BEGIN Materials provided
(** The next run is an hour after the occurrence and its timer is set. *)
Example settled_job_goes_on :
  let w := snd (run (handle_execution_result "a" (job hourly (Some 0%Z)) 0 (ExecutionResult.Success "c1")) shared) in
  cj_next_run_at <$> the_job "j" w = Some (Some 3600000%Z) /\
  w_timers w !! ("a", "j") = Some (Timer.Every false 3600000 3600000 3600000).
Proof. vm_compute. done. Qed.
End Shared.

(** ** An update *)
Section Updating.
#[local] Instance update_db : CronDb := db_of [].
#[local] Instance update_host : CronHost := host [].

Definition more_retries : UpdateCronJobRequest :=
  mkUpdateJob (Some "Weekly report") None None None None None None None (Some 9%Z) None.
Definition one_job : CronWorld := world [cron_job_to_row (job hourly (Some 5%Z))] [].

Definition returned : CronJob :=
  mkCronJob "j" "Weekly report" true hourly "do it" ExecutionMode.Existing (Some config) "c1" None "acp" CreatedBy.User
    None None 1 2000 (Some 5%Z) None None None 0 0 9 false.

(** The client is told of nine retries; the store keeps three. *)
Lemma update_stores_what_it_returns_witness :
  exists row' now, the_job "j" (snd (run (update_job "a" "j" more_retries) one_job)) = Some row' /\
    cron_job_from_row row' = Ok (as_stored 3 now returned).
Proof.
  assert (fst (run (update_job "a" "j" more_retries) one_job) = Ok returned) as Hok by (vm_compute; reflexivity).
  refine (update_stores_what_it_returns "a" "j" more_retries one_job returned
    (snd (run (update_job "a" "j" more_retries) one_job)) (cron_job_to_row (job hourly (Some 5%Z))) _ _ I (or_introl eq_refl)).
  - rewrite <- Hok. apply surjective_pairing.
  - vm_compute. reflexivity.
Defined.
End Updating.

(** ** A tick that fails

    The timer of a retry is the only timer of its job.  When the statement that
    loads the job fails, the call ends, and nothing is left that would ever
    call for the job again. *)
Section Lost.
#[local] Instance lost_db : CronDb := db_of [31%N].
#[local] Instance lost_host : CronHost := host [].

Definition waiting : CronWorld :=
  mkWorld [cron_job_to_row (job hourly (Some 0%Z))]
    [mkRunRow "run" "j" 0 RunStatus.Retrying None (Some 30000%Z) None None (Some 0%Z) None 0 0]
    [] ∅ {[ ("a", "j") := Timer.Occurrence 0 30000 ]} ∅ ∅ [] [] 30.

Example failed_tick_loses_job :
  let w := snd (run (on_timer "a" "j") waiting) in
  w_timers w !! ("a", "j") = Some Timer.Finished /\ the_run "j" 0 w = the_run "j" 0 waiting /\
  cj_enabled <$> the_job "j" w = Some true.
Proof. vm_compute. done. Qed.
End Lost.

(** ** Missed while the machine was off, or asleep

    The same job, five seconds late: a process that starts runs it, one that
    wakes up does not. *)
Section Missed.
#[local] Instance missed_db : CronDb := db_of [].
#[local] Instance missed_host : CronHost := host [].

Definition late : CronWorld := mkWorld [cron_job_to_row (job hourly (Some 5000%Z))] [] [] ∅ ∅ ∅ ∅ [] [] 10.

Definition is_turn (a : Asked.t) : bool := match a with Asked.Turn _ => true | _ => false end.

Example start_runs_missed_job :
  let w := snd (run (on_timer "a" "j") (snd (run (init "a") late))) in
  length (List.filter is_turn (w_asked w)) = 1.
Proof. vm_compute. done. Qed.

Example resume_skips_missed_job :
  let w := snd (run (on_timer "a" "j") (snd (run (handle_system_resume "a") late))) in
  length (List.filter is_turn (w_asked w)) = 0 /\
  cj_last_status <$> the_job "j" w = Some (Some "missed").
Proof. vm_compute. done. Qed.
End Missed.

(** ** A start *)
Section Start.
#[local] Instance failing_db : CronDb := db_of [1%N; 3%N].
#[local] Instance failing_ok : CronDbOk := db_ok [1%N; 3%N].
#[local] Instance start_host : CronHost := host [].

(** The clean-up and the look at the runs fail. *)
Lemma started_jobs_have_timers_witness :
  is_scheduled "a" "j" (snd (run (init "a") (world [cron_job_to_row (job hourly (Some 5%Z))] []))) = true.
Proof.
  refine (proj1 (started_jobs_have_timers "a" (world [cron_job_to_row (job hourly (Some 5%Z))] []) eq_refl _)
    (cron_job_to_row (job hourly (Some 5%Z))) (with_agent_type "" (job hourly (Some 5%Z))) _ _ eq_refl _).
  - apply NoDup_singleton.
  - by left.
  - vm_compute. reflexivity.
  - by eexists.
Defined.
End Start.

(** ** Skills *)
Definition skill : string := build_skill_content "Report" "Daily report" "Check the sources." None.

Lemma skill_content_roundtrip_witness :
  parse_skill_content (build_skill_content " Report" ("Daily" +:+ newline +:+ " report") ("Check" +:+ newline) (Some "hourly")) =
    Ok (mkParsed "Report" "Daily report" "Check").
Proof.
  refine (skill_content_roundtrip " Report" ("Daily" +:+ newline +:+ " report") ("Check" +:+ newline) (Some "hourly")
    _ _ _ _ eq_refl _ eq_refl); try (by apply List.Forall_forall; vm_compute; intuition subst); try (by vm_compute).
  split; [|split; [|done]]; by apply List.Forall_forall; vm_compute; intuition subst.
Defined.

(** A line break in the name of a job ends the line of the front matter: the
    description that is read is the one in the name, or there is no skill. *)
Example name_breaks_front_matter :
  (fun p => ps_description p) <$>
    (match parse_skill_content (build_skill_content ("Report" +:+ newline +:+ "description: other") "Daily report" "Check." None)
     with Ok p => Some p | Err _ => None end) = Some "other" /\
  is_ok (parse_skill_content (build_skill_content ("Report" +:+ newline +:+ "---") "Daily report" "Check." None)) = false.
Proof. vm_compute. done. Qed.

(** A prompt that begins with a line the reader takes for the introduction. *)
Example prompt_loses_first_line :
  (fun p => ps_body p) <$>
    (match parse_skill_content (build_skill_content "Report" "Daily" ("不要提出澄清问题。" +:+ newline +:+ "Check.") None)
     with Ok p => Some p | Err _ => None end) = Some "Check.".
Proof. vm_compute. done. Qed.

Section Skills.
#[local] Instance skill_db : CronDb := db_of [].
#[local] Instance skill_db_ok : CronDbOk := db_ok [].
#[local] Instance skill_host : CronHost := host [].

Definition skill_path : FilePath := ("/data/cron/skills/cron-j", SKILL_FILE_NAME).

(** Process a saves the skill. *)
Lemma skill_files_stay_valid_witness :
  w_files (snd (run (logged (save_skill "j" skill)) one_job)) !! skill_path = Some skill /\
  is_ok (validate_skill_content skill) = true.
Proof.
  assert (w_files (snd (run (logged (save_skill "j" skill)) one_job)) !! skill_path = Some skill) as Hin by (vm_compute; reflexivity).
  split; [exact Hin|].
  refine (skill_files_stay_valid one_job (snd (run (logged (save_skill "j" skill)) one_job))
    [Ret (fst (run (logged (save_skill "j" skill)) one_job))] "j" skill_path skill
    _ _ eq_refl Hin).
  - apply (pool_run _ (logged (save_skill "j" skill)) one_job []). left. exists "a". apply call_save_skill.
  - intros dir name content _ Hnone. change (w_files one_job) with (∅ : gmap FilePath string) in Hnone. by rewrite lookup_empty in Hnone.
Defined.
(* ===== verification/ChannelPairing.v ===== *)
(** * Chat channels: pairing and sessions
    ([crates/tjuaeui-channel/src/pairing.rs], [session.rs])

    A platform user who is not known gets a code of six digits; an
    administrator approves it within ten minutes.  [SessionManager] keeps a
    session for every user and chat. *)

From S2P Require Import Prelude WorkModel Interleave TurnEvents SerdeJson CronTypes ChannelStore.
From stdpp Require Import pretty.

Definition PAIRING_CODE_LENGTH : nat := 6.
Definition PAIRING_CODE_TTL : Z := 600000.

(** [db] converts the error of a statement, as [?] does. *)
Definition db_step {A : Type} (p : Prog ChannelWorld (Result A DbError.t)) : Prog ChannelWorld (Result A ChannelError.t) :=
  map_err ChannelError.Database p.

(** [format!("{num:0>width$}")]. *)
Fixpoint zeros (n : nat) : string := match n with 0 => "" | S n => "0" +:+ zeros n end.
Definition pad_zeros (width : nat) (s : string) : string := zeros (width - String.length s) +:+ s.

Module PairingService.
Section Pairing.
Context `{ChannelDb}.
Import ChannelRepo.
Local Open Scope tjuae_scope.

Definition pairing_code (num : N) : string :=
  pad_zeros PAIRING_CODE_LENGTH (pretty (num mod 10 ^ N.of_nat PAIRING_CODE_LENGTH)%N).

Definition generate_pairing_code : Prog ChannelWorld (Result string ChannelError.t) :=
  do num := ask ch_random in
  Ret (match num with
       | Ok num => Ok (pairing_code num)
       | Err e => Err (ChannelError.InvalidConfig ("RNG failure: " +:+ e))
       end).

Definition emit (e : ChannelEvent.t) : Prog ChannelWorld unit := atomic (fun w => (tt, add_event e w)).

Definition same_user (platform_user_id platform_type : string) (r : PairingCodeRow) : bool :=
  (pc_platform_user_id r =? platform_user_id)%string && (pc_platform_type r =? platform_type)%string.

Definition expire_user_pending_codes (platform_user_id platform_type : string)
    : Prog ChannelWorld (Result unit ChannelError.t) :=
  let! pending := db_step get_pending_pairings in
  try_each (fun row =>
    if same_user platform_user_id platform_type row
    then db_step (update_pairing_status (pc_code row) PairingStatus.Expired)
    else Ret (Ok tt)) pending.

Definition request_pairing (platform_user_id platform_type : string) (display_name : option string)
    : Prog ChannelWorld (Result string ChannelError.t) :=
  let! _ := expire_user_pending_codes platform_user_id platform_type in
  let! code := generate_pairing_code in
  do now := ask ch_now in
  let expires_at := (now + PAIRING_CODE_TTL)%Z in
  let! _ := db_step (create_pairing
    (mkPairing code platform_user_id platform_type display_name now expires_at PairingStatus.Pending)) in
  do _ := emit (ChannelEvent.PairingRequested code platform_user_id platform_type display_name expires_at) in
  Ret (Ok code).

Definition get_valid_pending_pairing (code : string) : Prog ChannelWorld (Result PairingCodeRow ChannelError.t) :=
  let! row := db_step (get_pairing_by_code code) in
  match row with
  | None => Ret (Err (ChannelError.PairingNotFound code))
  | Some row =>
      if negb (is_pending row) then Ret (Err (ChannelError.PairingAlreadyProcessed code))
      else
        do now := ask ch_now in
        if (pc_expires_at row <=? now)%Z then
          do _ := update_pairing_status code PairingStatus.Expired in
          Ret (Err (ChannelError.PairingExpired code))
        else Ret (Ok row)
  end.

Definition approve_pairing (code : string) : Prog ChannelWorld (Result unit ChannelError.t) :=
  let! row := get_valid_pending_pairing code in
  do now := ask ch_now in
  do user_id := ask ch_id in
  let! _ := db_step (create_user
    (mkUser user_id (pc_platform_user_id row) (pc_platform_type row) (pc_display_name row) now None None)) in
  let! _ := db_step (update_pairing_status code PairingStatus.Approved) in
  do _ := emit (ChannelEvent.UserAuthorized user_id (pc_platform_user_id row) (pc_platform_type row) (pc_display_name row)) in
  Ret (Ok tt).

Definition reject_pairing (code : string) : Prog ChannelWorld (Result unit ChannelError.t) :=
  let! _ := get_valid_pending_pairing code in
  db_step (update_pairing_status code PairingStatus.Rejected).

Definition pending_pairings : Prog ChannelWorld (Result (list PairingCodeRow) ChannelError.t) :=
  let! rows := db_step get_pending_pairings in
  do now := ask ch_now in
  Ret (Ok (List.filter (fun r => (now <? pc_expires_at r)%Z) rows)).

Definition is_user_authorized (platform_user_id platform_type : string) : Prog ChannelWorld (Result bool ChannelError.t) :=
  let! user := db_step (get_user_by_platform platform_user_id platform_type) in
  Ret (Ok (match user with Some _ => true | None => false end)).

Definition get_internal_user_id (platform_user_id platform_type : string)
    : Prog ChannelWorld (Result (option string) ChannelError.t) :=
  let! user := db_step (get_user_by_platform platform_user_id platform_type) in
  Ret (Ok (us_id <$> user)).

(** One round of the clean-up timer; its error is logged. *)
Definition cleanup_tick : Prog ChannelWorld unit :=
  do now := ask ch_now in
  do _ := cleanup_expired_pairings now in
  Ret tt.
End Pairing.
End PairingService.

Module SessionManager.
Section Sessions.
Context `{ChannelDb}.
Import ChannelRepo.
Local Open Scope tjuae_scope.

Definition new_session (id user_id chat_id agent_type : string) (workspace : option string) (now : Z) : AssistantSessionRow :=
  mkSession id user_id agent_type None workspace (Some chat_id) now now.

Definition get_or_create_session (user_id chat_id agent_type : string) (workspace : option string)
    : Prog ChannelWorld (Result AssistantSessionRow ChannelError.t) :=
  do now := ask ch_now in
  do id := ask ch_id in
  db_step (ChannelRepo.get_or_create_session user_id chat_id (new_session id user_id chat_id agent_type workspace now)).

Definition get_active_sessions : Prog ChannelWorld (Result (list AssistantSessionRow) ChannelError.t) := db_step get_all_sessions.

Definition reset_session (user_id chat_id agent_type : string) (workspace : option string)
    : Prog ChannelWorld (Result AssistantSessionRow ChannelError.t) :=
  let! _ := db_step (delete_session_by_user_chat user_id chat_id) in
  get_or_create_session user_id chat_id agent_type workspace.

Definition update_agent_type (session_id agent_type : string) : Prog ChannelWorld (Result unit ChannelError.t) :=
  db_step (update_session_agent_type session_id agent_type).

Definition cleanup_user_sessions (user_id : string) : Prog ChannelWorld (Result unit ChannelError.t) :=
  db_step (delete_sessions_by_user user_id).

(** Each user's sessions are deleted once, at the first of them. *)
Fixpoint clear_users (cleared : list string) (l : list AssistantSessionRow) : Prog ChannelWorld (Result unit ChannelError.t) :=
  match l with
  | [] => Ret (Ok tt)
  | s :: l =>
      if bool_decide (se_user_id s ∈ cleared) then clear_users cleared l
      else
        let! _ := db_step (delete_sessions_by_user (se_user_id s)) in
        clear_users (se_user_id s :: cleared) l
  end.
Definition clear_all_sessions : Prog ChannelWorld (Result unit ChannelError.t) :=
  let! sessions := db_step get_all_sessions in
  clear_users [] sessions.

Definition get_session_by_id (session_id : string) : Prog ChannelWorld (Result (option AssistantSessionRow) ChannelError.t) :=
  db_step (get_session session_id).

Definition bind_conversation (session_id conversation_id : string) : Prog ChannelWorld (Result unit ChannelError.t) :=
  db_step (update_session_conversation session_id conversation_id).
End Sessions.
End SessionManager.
END Materials provided
# Directions for this task
Restate word for word only the lines above from the line containing "(** [db] converts" to the line containing "let! _ := expire_user_pending_codes", both of them included.

# Finished exercise
(** [db] converts the error of a statement, as [?] does. *)
Definition db_step {A : Type} (p : Prog ChannelWorld (Result A DbError.t)) : Prog ChannelWorld (Result A ChannelError.t) :=
  map_err ChannelError.Database p.

(** [format!("{num:0>width$}")]. *)
Fixpoint zeros (n : nat) : string := match n with 0 => "" | S n => "0" +:+ zeros n end.
Definition pad_zeros (width : nat) (s : string) : string := zeros (width - String.length s) +:+ s.

Module PairingService.
Section Pairing.
Context `{ChannelDb}.
Import ChannelRepo.
Local Open Scope tjuae_scope.

Definition pairing_code (num : N) : string :=
  pad_zeros PAIRING_CODE_LENGTH (pretty (num mod 10 ^ N.of_nat PAIRING_CODE_LENGTH)%N).

Definition generate_pairing_code : Prog ChannelWorld (Result string ChannelError.t) :=
  do num := ask ch_random in
  Ret (match num with
       | Ok num => Ok (pairing_code num)
       | Err e => Err (ChannelError.InvalidConfig ("RNG failure: " +:+ e))
       end).

Definition emit (e : ChannelEvent.t) : Prog ChannelWorld unit := atomic (fun w => (tt, add_event e w)).

Definition same_user (platform_user_id platform_type : string) (r : PairingCodeRow) : bool :=
  (pc_platform_user_id r =? platform_user_id)%string && (pc_platform_type r =? platform_type)%string.

Definition expire_user_pending_codes (platform_user_id platform_type : string)
    : Prog ChannelWorld (Result unit ChannelError.t) :=
  let! pending := db_step get_pending_pairings in
  try_each (fun row =>
    if same_user platform_user_id platform_type row
    then db_step (update_pairing_status (pc_code row) PairingStatus.Expired)
    else Ret (Ok tt)) pending.

Definition request_pairing (platform_user_id platform_type : string) (display_name : option string)
    : Prog ChannelWorld (Result string ChannelError.t) :=
  let! _ := expire_user_pending_codes platform_user_id platform_type in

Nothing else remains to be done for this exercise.